WORK INSTRUCTIONS: Copy the entries exactly, through the "[done|]. intros Hj." line.

==== RECORDS SHOWN

(** What a step of one delivery may do to the locks. *)
Lemma worker_step_locks d p d' p' :
  worker_step (d, p) (d', p') → (∀ m, p = Executing m → locked d m) →
  (∀ m, locked d m → (∀ m', p = Executing m' → job_job_id m' ≠ job_job_id m) → locked d' m) ∧
  (∀ m, p' = Executing m → locked d' m ∧ ready m d ≠ None).
Proof.
  intros Hstep Hp. inversion Hstep as [m d0 d1 cl Hs|m er q d0 d1 Hs Hq|m er d0 d1 Hs|m re d0 d1 Hs|m st d0 d1 Hs|d0 q];
    subst; clear Hstep.
  - rewrite session_claim in Hs. fold (ready m d) in Hs.
    destruct (ready m d) as [row|] eqn:Hr; simplify_eq; [|by split].
    pose proof (proj1 (reaches_spec _ _ _ _ _) Hr) as (Hrow & Ht & Hc). split.
    + intros m' Hl _. apply locked_put; [done|]. intros Hj.
      destruct Hl as (row' & Hrow' & _ & Hc'). rewrite Hj in Hrow. congruence.
    + intros m' [= <-]. split; [|congruence]. eexists. cbn. rewrite lookup_insert_eq. by split_and!.
  - split; [|by destruct Hq as [->| ->]]. intros m' Hl Hne. specialize (Hne m eq_refl).
    apply session_json_inv, session_mark_inv in Hs as [->|(row & _ & _ & ->)]; [done|]. by apply locked_put.
  - split; [|done]. intros m' Hl _.
    apply session_json_inv, session_mark_inv in Hs as [->|(row & Hrow & Ht & ->)]; [done|]. apply locked_put; [done|].
    intros Hj. destruct Hl as (row' & Hrow' & Ht' & _). rewrite Hj in Hrow. simplify_eq. by split.
  - split; [|done]. intros m' Hl _.
    apply session_json_inv, session_mark_inv in Hs as [->|(row & Hrow & Ht & ->)]; [done|]. apply locked_put; [done|].
    intros Hj. destruct Hl as (row' & Hrow' & Ht' & _). rewrite Hj in Hrow. simplify_eq. by split.
  - split; [|done]. intros m' Hl _.
    apply session_mark_inv in Hs as [->|(row & Hrow & Ht & ->)]; [done|]. apply locked_put; [done|].
    intros Hj. destruct Hl as (row' & Hrow' & Ht' & Hc'). rewrite Hj in Hrow. simplify_eq. by split.
  - by split.
Qed.

Lemma submit_keeps_locks d d' j t u tr pr pl cb m :
  tenant_session t (insert_async_job j t u tr pr pl cb) d = (d', inr tt) → locked d m → locked d' m.
Proof.
  unfold insert_async_job. intros Hs%session_json_inv. revert Hs.
  unfold tenant_session, atomically, bind. rewrite rls_check_ok by done.
  unfold gets, bind; cbn. destruct (jdb_async_jobs d !! j) eqn:Hj; cbn; [done|]. intros [= <-].
  intros (row & Hrow & Ht & Hc). exists row. cbn. rewrite lookup_insert_ne by congruence. done.
Qed.

Lemma system_step_exclusive s s' : system_step s s' → exclusive s → exclusive s'.
Proof.
  intros Hstep [Hlock Huniq]. destruct Hstep as [d ps m|d ps i p d' p' Hi Hw|d ps d' j t u tr pr pl cb Hs|d ps d' Hd];
    cbn in Hlock, Huniq; split; cbn.
  - intros i m' Hi. apply lookup_app_Some in Hi as [Hi|[_ Hi]]; [by eapply Hlock|].
    by apply list_lookup_singleton_Some in Hi as [_ ?].
  - intros i j m1 m2 Hi Hj.
    apply lookup_app_Some in Hi as [Hi|[_ Hi]]; [|by apply list_lookup_singleton_Some in Hi as [_ ?]].
    apply lookup_app_Some in Hj as [Hj|[_ Hj]]; [|by apply list_lookup_singleton_Some in Hj as [_ ?]].
    by eapply Huniq.
  - destruct (worker_step_locks _ _ _ _ Hw) as [Hkeep Hnew]; [intros m ->; by eapply Hlock|].
    intros j m Hj. apply list_lookup_insert_Some in Hj as [(-> & -> & _)|[Hne Hj]]; [by apply Hnew|].
    apply Hkeep; [by eapply Hlock|]. intros m' -> Heq. by destruct Hne; eapply Huniq.
  - destruct (worker_step_locks _ _ _ _ Hw) as [Hkeep Hnew]; [intros m ->; by eapply Hlock|].
    intros j k m1 m2 Hj Hk Heq.
    apply list_lookup_insert_Some in Hj as [(-> & -> & _)|[Hj' Hj]];
      apply list_lookup_insert_Some in Hk as [(-> & Hk & _)|[Hk' Hk]]; [done| | |by eapply Huniq].
    + destruct (Hnew m1 eq_refl) as [_ Hr]. destruct Hr. pose proof (Hlock _ _ Hk) as (row & Hrow & _ & Hc).
      unfold ready, reaches. rewrite Heq, Hrow, Hc. by rewrite andb_false_r.
    + destruct (Hnew m2 Hk) as [_ Hr]. destruct Hr. pose proof (Hlock _ _ Hj) as (row & Hrow & _ & Hc).
      unfold ready, reaches. rewrite <- Heq, Hrow, Hc. by rewrite andb_false_r.
  - intros i m Hi. by eapply submit_keeps_locks, Hlock.
  - done.
  - intros i m Hi. destruct (Hlock i m Hi) as (row & Hrow & ?). exists row. by rewrite Hd.
  - done.
Qed.

Section Refinement.
  Context {R X : Type} `{Redis R, RunsHttp X, CallbackHttp X, Amqp X, Hmac, JsonText, Pydantic}.
  Variables (sender : WebhookSender) (key : string).
  Implicit Types (w : WorkerState R X).

#[local] Abbreviation jid := job_job_id.

Lemma mark_step_run t j set row d :
  jrow_tenant_id row = t → jdb_async_jobs d !! j = Some row →
  tenant_session t (update_job t j any_row set ;! ret tt) d = (put_row j (set (jdb_now d) row) d, inr tt).
Proof.
  intros Ht Hrow. pose proof (session_mark t j set row d Ht) as Hs.
  replace (put_row j row d) with d in Hs; [done|].
  destruct d as [k jobs n]. unfold put_row; cbn in *. by rewrite insert_id.
Qed.

(** The steps that follow a terminal row. *)
Lemma announce_steps m row row' r o d :
  announced m row row' r o → jrow_tenant_id row = job_tenant_id m →
  rtc worker_step (put_row (jid m) row d, Announcing m) (put_row (jid m) row' d, Ended).
Proof.
  intros Hann Ht. unfold announced in Hann. destruct r as [e|o'].
  { destruct Hann as [_ ->]. eapply rtc_once, step_stop. }
  destruct Hann as [_ Hcb]. destruct (job_callback_url m); [|subst; eapply rtc_once, step_stop].
  destruct Hcb as [b ->]. eapply rtc_once, (step_announce m (if b then "delivered" else "webhook_failed")).
  unfold update_job_callback_status. rewrite (mark_step_run _ _ _ row);
    [by rewrite put_row_put|done|cbn; by rewrite lookup_insert_eq].
Qed.

Lemma attempted_steps m w w' r :
  attempted key m w w' r → rtc worker_step (aw_db w, Delivered m) (aw_db w', Ended).
Proof.
  intros Hatt.
  assert (Hclaim : ∀ row, ready m (aw_db w) = Some row →
    jrow_tenant_id row = job_tenant_id m ∧
    worker_step (aw_db w, Delivered m)
      (put_row (jid m) (claimed_row (jdb_now (aw_db w)) row) (aw_db w), Executing m)).
  { intros row Hr. pose proof (proj1 (reaches_spec _ _ _ _ _) Hr) as (_ & Ht & _). split; [done|].
    apply (step_claim m _ _ true). rewrite session_claim. fold (ready m (aw_db w)). by rewrite Hr. }
  assert (Hmark : ∀ row doc set, jrow_tenant_id row = job_tenant_id m → jsonb_ok doc = true →
    tenant_session (job_tenant_id m) (jsonb_param doc ;! update_job (job_tenant_id m) (jid m) any_row set ;! ret tt)
      (put_row (jid m) row (aw_db w)) = (put_row (jid m) (set (jdb_now (aw_db w)) row) (aw_db w), inr tt)).
  { intros row doc set Ht Hdoc. by rewrite session_mark_json, Hdoc. }
  destruct Hatt as [Hr|row w' x e Hr _ _ Hd _ _|row w' x res e Hr _ _ Hd _|row w' x s d b Hr _ _ Hd _ _
                   |row w' x res Hr _ _ _ Hd _|row w' x s d Hr _ _ Hdoc Hd _ _
                   |row row' w' x s d b r Hr _ _ Hdoc Hann Hd _ _|row row' w' x res r Hr _ _ Hdoc Hann Hd _].
  2-5: destruct (Hclaim row Hr) as [_ Hc]; rewrite Hd; eapply rtc_l; [exact Hc|]; eapply rtc_once, step_stop.
  - eapply rtc_once, (step_claim m _ _ false). rewrite session_claim. fold (ready m (aw_db w)). by rewrite Hr.
  - destruct (Hclaim row Hr) as [Ht Hc]. rewrite Hd. eapply rtc_l; [exact Hc|].
    eapply rtc_once, (step_fail m (job_error s d true)); [by apply Hmark|by left].
  - destruct (Hclaim row Hr) as [Ht Hc]. rewrite Hd. eapply rtc_l; [exact Hc|].
    eapply rtc_l; [apply (step_fail m (job_error s d b)); [by apply Hmark|by right]|].
    eapply rtc_l; [apply (step_dead m (job_error s d b)); by apply Hmark|]. by eapply announce_steps.
  - destruct (Hclaim row Hr) as [Ht Hc]. rewrite Hd. eapply rtc_l; [exact Hc|].
    eapply rtc_l; [apply (step_succeed m (dump_response res)); by apply Hmark|]. by eapply announce_steps.
Qed.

========

OUTPUT:
(** What a step of one delivery may do to the locks. *)
Lemma worker_step_locks d p d' p' :
  worker_step (d, p) (d', p') → (∀ m, p = Executing m → locked d m) →
  (∀ m, locked d m → (∀ m', p = Executing m' → job_job_id m' ≠ job_job_id m) → locked d' m) ∧
  (∀ m, p' = Executing m → locked d' m ∧ ready m d ≠ None).
Proof.
  intros Hstep Hp. inversion Hstep as [m d0 d1 cl Hs|m er q d0 d1 Hs Hq|m er d0 d1 Hs|m re d0 d1 Hs|m st d0 d1 Hs|d0 q];
    subst; clear Hstep.
  - rewrite session_claim in Hs. fold (ready m d) in Hs.
    destruct (ready m d) as [row|] eqn:Hr; simplify_eq; [|by split].
    pose proof (proj1 (reaches_spec _ _ _ _ _) Hr) as (Hrow & Ht & Hc). split.
    + intros m' Hl _. apply locked_put; [done|]. intros Hj.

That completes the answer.